→ **SUPPLIED RECORDS**
(* ===== verification/AesCbc.v ===== *)
(** CBC mode of src/userspace/libbcmcrypto/src/aes.c over the flat memory of Mem.v,
    so that the claim of the comments there, that input and output may be the same
    buffer, can be stated.  Encryption keeps it; decryption does not: the loop takes
    the previous ciphertext block through a pointer into the buffer it has just
    overwritten. *)
From stdpp Require Import base numbers list.
From Stdlib Require Import ZArith Lia.
From S2P Require Import Prelude AesTables Mem Rijndael.

(** ** Definitions *)

Definition AES_BLOCK_SZ : nat := 16.
Definition AES_KEY_BITLEN (kl : Z) : Z := (kl * 8)%Z.
Definition AES_ROUNDS (kl : Z) : Z := (AES_KEY_BITLEN kl / 32 + 6)%Z.

Definition aes_block_encrypt (nr : Z) (rk ptxt : list Z) : list Z := rijndaelEncrypt rk nr ptxt.
Definition aes_block_decrypt (nr : Z) (rk ctxt : list Z) : list Z := rijndaelDecrypt rk nr ctxt.

Definition aes_encrypt (kl : Z) (K ptxt : list Z) : list Z :=
  let '(_, rk) := rijndaelKeySetupEnc K (AES_KEY_BITLEN kl) in
  rijndaelEncrypt rk (AES_ROUNDS kl) ptxt.

Definition aes_decrypt (kl : Z) (K ctxt : list Z) : list Z :=
  let '(_, rk) := rijndaelKeySetupDec K (AES_KEY_BITLEN kl) in
  rijndaelDecrypt rk (AES_ROUNDS kl) ctxt.

(** [enum { NO_PADDING, PAD_LEN_PADDING }], and any other value of the uint8. *)
Inductive padding := NO_PADDING | PAD_LEN_PADDING | PAD_OTHER.

(** The local variables of the two loops: the memory, the pointers [iv],
    [plain_data]/[crypt_data] (input, output), [remaining] and the length so far. *)
Record cbc := Cbc { cb_m : mem; cb_iv : nat; cb_in : nat; cb_out : nat; cb_rem : nat; cb_len : nat }.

→ **ACTION ITEM**
Copy out the listing above, line by line and exactly, from its first line to the line holding "rijndaelDecrypt rk (AES_ROUNDS kl) ctxt.", inclusive.

→ **RESPONSE**
(* ===== verification/AesCbc.v ===== *)
(** CBC mode of src/userspace/libbcmcrypto/src/aes.c over the flat memory of Mem.v,
    so that the claim of the comments there, that input and output may be the same
    buffer, can be stated.  Encryption keeps it; decryption does not: the loop takes
    the previous ciphertext block through a pointer into the buffer it has just
    overwritten. *)
From stdpp Require Import base numbers list.
From Stdlib Require Import ZArith Lia.
From S2P Require Import Prelude AesTables Mem Rijndael.

(** ** Definitions *)

Definition AES_BLOCK_SZ : nat := 16.
Definition AES_KEY_BITLEN (kl : Z) : Z := (kl * 8)%Z.
Definition AES_ROUNDS (kl : Z) : Z := (AES_KEY_BITLEN kl / 32 + 6)%Z.

Definition aes_block_encrypt (nr : Z) (rk ptxt : list Z) : list Z := rijndaelEncrypt rk nr ptxt.
Definition aes_block_decrypt (nr : Z) (rk ctxt : list Z) : list Z := rijndaelDecrypt rk nr ctxt.

Definition aes_encrypt (kl : Z) (K ptxt : list Z) : list Z :=
  let '(_, rk) := rijndaelKeySetupEnc K (AES_KEY_BITLEN kl) in
  rijndaelEncrypt rk (AES_ROUNDS kl) ptxt.

Definition aes_decrypt (kl : Z) (K ctxt : list Z) : list Z :=
  let '(_, rk) := rijndaelKeySetupDec K (AES_KEY_BITLEN kl) in
  rijndaelDecrypt rk (AES_ROUNDS kl) ctxt.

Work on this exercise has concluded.